2.8 NADH:ubiquinone reductase (Complex I) activity assay

We determined Complex I activities as the rotenone-sensitive ubiquinone reductase activity in the purified mouse liver mitochondrial samples by measuring ultimately the reduction of the artificial electron acceptor dichloroindophenol (DCIP). For reactions, mitochondria (5 μg/mL protein) were incubated with 3.5 mg/mL bovine serum albumin, 60 μM DCIP, 70 μM decylubiquinone, and 1 μM antimycin-A (Complex III inhibitor) in 25 mM potassium phosphate buffer, pH 7.4 at 37°C. After a 3 min pre-incubation, reactions were initiated with 200 μM NADH (final volume 200 μL). The loss of absorbance of DCIP was monitored at 600 nm using a Perkin Elmer Victor 3V microplate reader for 5 min at 37°C, and then rotenone was added (final concentration 1 μM) with continual absorbance monitoring for an additional 5 min. Rates were linear with respect to time and protein concentrations under these conditions. The rate of DCIP reduction was calculated based on the reported epsilon (19.1 mM−1 cm−1)(Janssen et al. 2007). The final Complex I rate was given as the difference between the total (uninhibited) rate and the rotenone-insensitive rate.

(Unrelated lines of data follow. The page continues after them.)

Lemma filter_active_idem (l : list Todo.t) :
  filter (λ todo, Is_true (negb (Todo.completed todo)))
         (filter (λ todo, Is_true (negb (Todo.completed todo))) l)
  = filter (λ todo, Is_true (negb (Todo.completed todo))) l.
Proof. apply filter_all, Forall_filter_keeps. Qed.

Lemma filter_completed_of_active (l : list Todo.t) :
  filter (λ todo, Is_true (Todo.completed todo))
         (filter (λ todo, Is_true (negb (Todo.completed todo))) l)
  = [].
Proof.
  apply filter_none. eapply Forall_impl; [apply Forall_filter_keeps|].
  intros todo. simpl. destruct (Todo.completed todo); simpl; tauto.
Qed.

(** X6. Once nothing optimistic is in flight, the stats after
    [clearCompleted] are: no completed task, and as many tasks in total
    as were active before. The [active] view is what it was, the
    [completed] view is empty, and clearing again changes nothing. *)
Theorem clearCompleted_stats (s : Hook.state) :
  getStats (clearCompleted s) []
  = Stats.mk (Stats.active (getStats s [])) 0 (Stats.active (getStats s []))
  ∧ filteredTodos (Hook.todos (clearCompleted s)) active
    = filteredTodos (Hook.todos s) active
  ∧ filteredTodos (Hook.todos (clearCompleted s)) completed = []
  ∧ clearCompleted (clearCompleted s) = clearCompleted s.
Proof.
  unfold getStats, stats, clearCompleted, setTodos. simpl.
  rewrite !filteredTodos_active, !filteredTodos_completed.
  rewrite !filter_active_idem, !filter_completed_of_active. done.
Qed.

(** ** X7, X8: how the mutations compose *)

Lemma filter_fmap_stable {A} (P : A → Prop) `{!∀ x, Decision (P x)}
    (g : A → A) (l : list A) :
  (∀ x, P (g x) ↔ P x) → filter P (g <$> l) = g <$> filter P l.
Proof.
  intros Hg. induction l as [|x l IH]; [done|].
  rewrite fmap_cons, !filter_cons.
  destruct (decide (P x)) as [Hx|Hx].
  - rewrite decide_True by (by apply Hg). by rewrite fmap_cons, IH.
  - rewrite decide_False by (by rewrite Hg). done.
Qed.

Lemma fmap_fmap_comm {A} (g h : A → A) (l : list A) :
  (∀ x, g (h x) = h (g x)) → g <$> (h <$> l) = h <$> (g <$> l).
Proof.
  intros Hgh. rewrite <- !list_fmap_compose. apply list_fmap_ext.
  intros i x _. apply Hgh.
Qed.

Lemma filter_filter_comm {A} (P Q : A → Prop)
    `{!∀ x, Decision (P x), !∀ x, Decision (Q x)} (l : list A) :
  filter P (filter Q l) = filter Q (filter P l).
Proof. rewrite !list_filter_filter. apply list_filter_iff. tauto. Qed.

2.9 Succinate dehydrogenase (Complex II) activity assay

Complex II-dependent conversion of succinate to fumarate was measured indirectly through ubiquinone reduction, which ultimately reduced DCIP. For reactions, mitochondria (8 μg/mL protein) were incubated with 1 mg/mL bovine serum albumin, 2 mM EDTA, 0.2 mM ATP, 80 μM DCIP, 50 μM decylubiquinone, 3 μM rotenone (Complex I inhibitor) and 1 μM antimycin-A (Complex III inhibitor) in 80 mM potassium phosphate buffer, pH 7.4 at 37°C. After a 10 min pre-incubation, reactions were initiated with 10 mM succinate and 300 μM potassium cyanide (Complex IV inhibitor) in a final volume 200 μL. The loss of absorbance of DCIP was monitored at 600 nm using a Perkin Elmer Victor 3V microplate reader for 5 min at 37°C. Rates were linear with respect to time and protein concentrations under these conditions. The final Complex II rate was calculated using the extinction coefficient for DCIP (19.1 mM−1 cm−1)(Janssen et al. 2007).

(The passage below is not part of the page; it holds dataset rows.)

(** X13. Two different setters can be called in either order: the
    object after both calls is the same, whether the calls return or
    raise. *)
Theorem setters_commute (m1 m2 : setter) (r1 r2 : option bool)
    (s : TimeSeries) :
  m1 <> m2 ->
  snd (call m2 r2 (snd (call m1 r1 s)))
  = snd (call m1 r1 (snd (call m2 r2 s))).
Proof.
  intros Hm. destruct s.
  destruct m1, m2; try congruence; clear Hm;
    destruct r1 as [b1|], r2 as [b2|]; cbn [call];
    unfold set_t_pts, set_ratio_to_sw_average, set_variance, set_skewness,
      set_autocorrelation, set_kendall_tau;
    py_unfold; py_eval; try reflexivity.
  all: repeat break_var; try reflexivity.
  all: repeat break_call; try reflexivity.
  all: finish_results.
Qed.

End Setters.

(** ** The further properties on concrete series *)

Lemma mean_sliding_ignores_uninitialised_witness :
  mean_sliding_of (L := reference_libs) 6 2 sample_val
  = mean_sliding_of (L := zero_filled_libs) 6 2 sample_val.
Proof.
  apply (mean_sliding_ignores_uninitialised reference_libs zero_filled_libs
           (sw := 2) (v := sample_val)); [lia | discriminate].
Defined.

Lemma setter_writes_only_its_field_witness :
  variance (snd (call Set_ratio_to_sw_average None sample_series))
  = variance sample_series.
Proof.
  exact (proj2 (setter_writes_only_its_field Set_ratio_to_sw_average None
                  sample_series)
               Set_variance ltac:(discriminate)).
Defined.


Lemma setters_on_absent_series_witness :
  set_kendall_tau true absent_series = (Ok tt, absent_series).
Proof.
  exact (proj1 (setters_on_absent_series None (of_Z 300) (of_Z 0) 40 10
                  "" "" "" "" "" (s := absent_series) true eq_refl)).
Defined.

Lemma init_savename_needs_cpstat_witness :
  exists s',
    __init__ (Some sample_val) None (of_Z 300) (of_Z 0) 2 3 "" "" ""
      "ratio" "" false new_object
    = (Raise AttributeError, s').
Proof.
  apply init_savename_needs_cpstat. discriminate.
Defined.

Lemma plot1d_points_match_witness :
  exists d,
    plot1d false false None None true None None 1 2 five_series
    = (Ok d,
       with_t_pts (Some (reals [0; 300; 600; 900; 1200]%Z)) five_series)
    /\ length (d_x d) = 2%nat /\ length (d_y d) = 2%nat.
Proof.
  destruct (plot1d_points_match (s := five_series)
              (t := reals [0; 300; 600; 900; 1200]%Z)
              (v := reals [1; 2; 3; 4; 5]%Z) (x0 := of_Z 0)
              false false None None true None None (ibeg := 1) (iend := 2))
    as (d & H & Hx & Hy & _);
    [reflexivity | reflexivity | reflexivity
     | right; split; [reflexivity|];
       apply (set_t_pts_run five_series (n := 5) (t0 := of_Z 0)
                (dt := of_Z 300));
       [reflexivity | reflexivity | reflexivity
        | apply result_array_eqb_eq; vm_compute; reflexivity]
     | reflexivity | lia | lia | cbn; lia |].
  exists d. split; [exact H|]. split; [exact Hx | now rewrite Hy, Hx].
Defined.

Lemma plot1d_writes_only_t_pts_witness :
  let s := with_t_pts (Some (reals [0; 300; 600; 900; 1200]%Z)) five_series in
  snd (plot1d false false None None true None None 0 0 s) = s.
Proof.
  intros s.
  apply (proj1 (plot1d_writes_only_t_pts s false false None None true None
                  None 0 0)).
  discriminate.
Defined.

Lemma plot1d_iend_remove_wraps_witness :
  let s := with_t_pts (Some (reals [0; 300; 600; 900; 1200]%Z)) five_series in
  plot1d false false None None true None None 0 7 s
  = plot1d false false None None true None None 0 2 s.
Proof.
  intros s.
  apply (plot1d_iend_remove_wraps s
           (t := reals [0; 300; 600; 900; 1200]%Z)
           (v := reals [1; 2; 3; 4; 5]%Z) (n := 5) (k := 2));
    try reflexivity. lia.
Defined.
Lemma pem_no_certificate_blocks_witness :
  Forall (fun b => Type_ b <> "CERTIFICATE") (pemOf "key-only") /\
  parseCertificateInPem nat parseCert (pemOf "key-only") spec0 = (None, None) /\
  exists msg,
    extractCertificateFromResponse nat parseCert pemOf b64 p12
      {| Value := "key-only"; ContentType := PEMContentType |} spec0 = (None, Some msg) /\
    Str.contains "no certificate chain found" msg = true /\
    Str.contains "test-cert" msg = true /\ Str.contains "v1" msg = true.
Proof.
  assert (Hf : Forall (fun b => Type_ b <> "CERTIFICATE") (pemOf "key-only")).
  { constructor; [intro E; discriminate E | constructor]. }
  split; [exact Hf|].
  exact (pem_no_certificate_blocks nat parseCert pemOf b64 p12 spec0 "key-only" Hf).
Defined.

Lemma pkcs12_failures_witness :
  fst (parseCertificateInPKCS12 nat b64 p12 (Some "not base64!") spec0) = None /\
  snd (parseCertificateInPKCS12 nat b64 p12 (Some "not base64!") spec0) <> None /\
  fst (parseCertificateInPKCS12 nat b64 p12 (Some "AAAA") spec0) = None /\
  snd (parseCertificateInPKCS12 nat b64 p12 (Some "AAAA") spec0) <> None /\
  fst (parseCertificateInPKCS12 nat b64 p12 None spec0) = None.
Proof.
  destruct (proj2 (pkcs12_failures nat b64 p12 spec0 (Some "not base64!"))
            (or_intror (or_intror (or_introl (ex_intro _ "not base64!"%string
               (conj eq_refl eq_refl)))))) as [A B].
  destruct (proj2 (pkcs12_failures nat b64 p12 spec0 (Some "AAAA"))
            (or_intror (or_intror (or_intror (ex_intro _ "AAAA"%string
               (ex_intro _ [Byte.x00] (conj eq_refl (conj eq_refl eq_refl)))))))) as [C D].
  destruct (proj2 (pkcs12_failures nat b64 p12 spec0 None) (or_introl eq_refl)) as [E _].
  exact (conj A (conj B (conj C (conj D E)))).
Defined.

2.10 Cytochrome bc1 complex (Complex III) activity assay

Complex III activity was measured as a function of cytochrome c (cyt c) reduction by monitoring the change (increase) in its absorbance. For reactions, mitochondria (2.5 μg/mL protein) were incubated with 1 mg/mL BSA, 0.5 mM potassium cyanide (Complex IV inhibitor), 50 μM decylubiquinone, 1 μg/mL rotenone (Complex I inhibitor), and 80 mM succinate for 5 min at 37°C. This pre-incubation allowed Complex II (with an excess of succinate) to convert decylubiquinone to reduced decylubiquinol. Then the reaction of interest was initiated with 60 μM (oxidized) cyt c and the absorbance at 550 nm was measured for 5 min on a Biotek Synergy 2 microplate reader. Under these conditions, product formation was linear with respect to time and protein concentration and was not impacted by longer pre-incubation or increases in decylubiquinone or succinate concentrations. The final Complex III rate was determined using the published extinction coefficient for cyt c (18.7 mM−1 cm−1)(Kirby et al. 2007).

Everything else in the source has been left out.